September 2018 Commentary

The cannabis sector continued to gain traction in September as investors anticipated potential investments from strategic investors in the alcohol/spirits industry. Since mid-August, when Constellation Brands (STZ:NYSE) invested $5 billion in Canopy Growth (WEED:TSX, CGC:NYSE), the sector has been focused on who will be next. That speculation, combined with interest from US retail investors has driven valuations higher during the month, and raised questions about the sustainability of valuations within the sector.

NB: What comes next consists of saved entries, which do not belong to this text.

Lemma groups_value gs L k :
  Forall2 (λ g x, reduce1 comb g = Some x) gs L →
  Forall (λ g, ∀ a b, a ∈ g → b ∈ g → row_less ltk a b = false) gs → strictly ltk L →
  ∀ v, (k, v) ∈ L ↔ key_value k (concat gs) = Some v.
Proof.
  induction 1 as [|g x gs L Hx HF IH]; intros Hgs Hs v; [by rewrite elem_of_nil|].
  apply Forall_cons_iff in Hgs as [Hg Hgs]. inversion Hs as [|? ? Hs' Hlt]; subst.
  specialize (IH Hgs Hs'). pose proof (group_keys g x Hx Hg) as Hk.
  unfold key_value, key_values in *. simpl. rewrite list.filter_app, elem_of_cons.
  destruct (has_key k x) eqn:Hkx.
  - apply has_key_spec in Hkx as ->. rewrite (filter_all _ g).
    2:{ eapply Forall_impl; [|exact Hk]. intros y Hy. by apply has_key_spec. }
    rewrite (filter_none _ (concat gs)), app_nil_r.
    2:{ clear -HF Hgs Hlt ltk_eq StrictWeak0. induction HF as [|g y gs L Hy HF IH]; [done|]. simpl.
        apply Forall_cons_iff in Hgs as [Hg Hgs]. apply Forall_cons_iff in Hlt as [Hxy Hlt].
        apply Forall_app. split; [|by apply IH]. eapply Forall_impl; [|exact (group_keys g y Hy Hg)].
        intros z Hz Hh. apply has_key_spec in Hh. unfold row_less in Hxy.
        rewrite Hh, Hz in Hxy. by rewrite (sw_irrefl ltk) in Hxy. }
    destruct g as [|y g]; [done|]. simpl in Hx. injection Hx as <-. simpl. split.
    + intros [[= ->]|Hin]; [done|]. apply list.Forall_forall with (x := (y.1, v)) in Hlt; [|done].
      unfold row_less in Hlt. simpl in Hlt. by rewrite (sw_irrefl ltk) in Hlt.
    + intros [= <-]. by left.
  - rewrite (filter_none _ g).
    2:{ eapply Forall_impl; [|exact Hk]. intros y Hy Hh. apply has_key_spec in Hh.
        assert (has_key k x = true) by (apply has_key_spec; congruence). congruence. }
    simpl. rewrite <-IH. split; [|by right]. intros [[= <-]|?]; [|done].
    unfold has_key in Hkx. simpl in Hkx. by rewrite (sw_irrefl ltk) in Hkx.
Qed.

Lemma strictly_ext (L L' : list row) :
  strictly ltk L → strictly ltk L' → (∀ x, x ∈ L ↔ x ∈ L') → L = L'.
Proof.
  assert (∀ x y (L : list row), strictly ltk (y :: L) → x ∈ y :: L → ltk x.1 y.1 = false) as Hmin.
  { intros x y l Hs Hx. apply elem_of_cons in Hx as [->|Hx]; [by apply (sw_irrefl ltk)|].
    inversion Hs as [|? ? _ Hlt]; subst.
    apply (sw_asym (lt := ltk)). by eapply list.Forall_forall in Hlt. }
  assert (∀ x (L : list row), strictly ltk (x :: L) → x ∉ L) as Hnotin.
  { intros x l Hs Hx. inversion Hs as [|? ? _ Hlt]; subst. eapply list.Forall_forall in Hlt; [|exact Hx].
    unfold row_less in Hlt. by rewrite (sw_irrefl ltk) in Hlt. }
  revert L'. induction L as [|x L IH]; intros [|y L'] Hs Hs' Heq; [done| | |].
  - specialize (Heq y). set_solver.
  - specialize (Heq x). set_solver.
  - assert (x = y) as ->.
    { assert (x ∈ y :: L') as Hx by (apply Heq; left). assert (y ∈ x :: L) as Hy by (apply Heq; left).
      assert (x.1 = y.1) as Hk by (apply ltk_eq; eauto).
      apply elem_of_cons in Hx as [->|Hx]; [done|]. inversion Hs' as [|? ? _ Hlt]; subst.
      eapply list.Forall_forall in Hlt; [|exact Hx]. unfold row_less in Hlt. by rewrite Hk, (sw_irrefl ltk) in Hlt. }
    f_equal. apply Hnotin in Hs as Hn. apply Hnotin in Hs' as Hn'.
    inversion Hs; inversion Hs'; subst. apply IH; [done..|]. intros z. specialize (Heq z).
    split; intros Hz; (assert (z ≠ y) by (intros ->; done)); set_solver.
Qed.

Lemma reduction_value l L k v : reduction ltk comb l L → (k, v) ∈ L ↔ key_value k l = Some v.
Proof.
  intros (gs & Hp & HF & Hgs & Hs). rewrite (groups_value gs L k HF Hgs Hs). by rewrite (key_value_perm k _ _ Hp).
Qed.

Lemma reduction_perm l l' L L' :
  l ≡ₚ l' → reduction ltk comb l L → reduction ltk comb l' L' → L = L'.
Proof.
  intros Hp HL HL'. apply strictly_ext; [by destruct HL as (? & _ & _ & _ & ?)|by destruct HL' as (? & _ & _ & _ & ?)|].
  intros [k v]. rewrite (reduction_value l L), (reduction_value l' L') by done. by rewrite (key_value_perm k _ _ Hp).
Qed.
End determined.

Not all companies are created equal equally though and not all companies should be valued with the same metrics. Making this determination is what active management is charged with doing. We do due diligence and seek to build our own valuation models, eliminating media and speculation from our investment decisions. It is important to note that the average valuation based on 2020 EBITDA (earnings before interest, taxes, depreciation) for Canadian cannabis companies is 20 times earnings (at time of writing). There are four outliers that have significantly higher valuations: one at 156 times one at 90 times, one at 41 times and one at 40 times.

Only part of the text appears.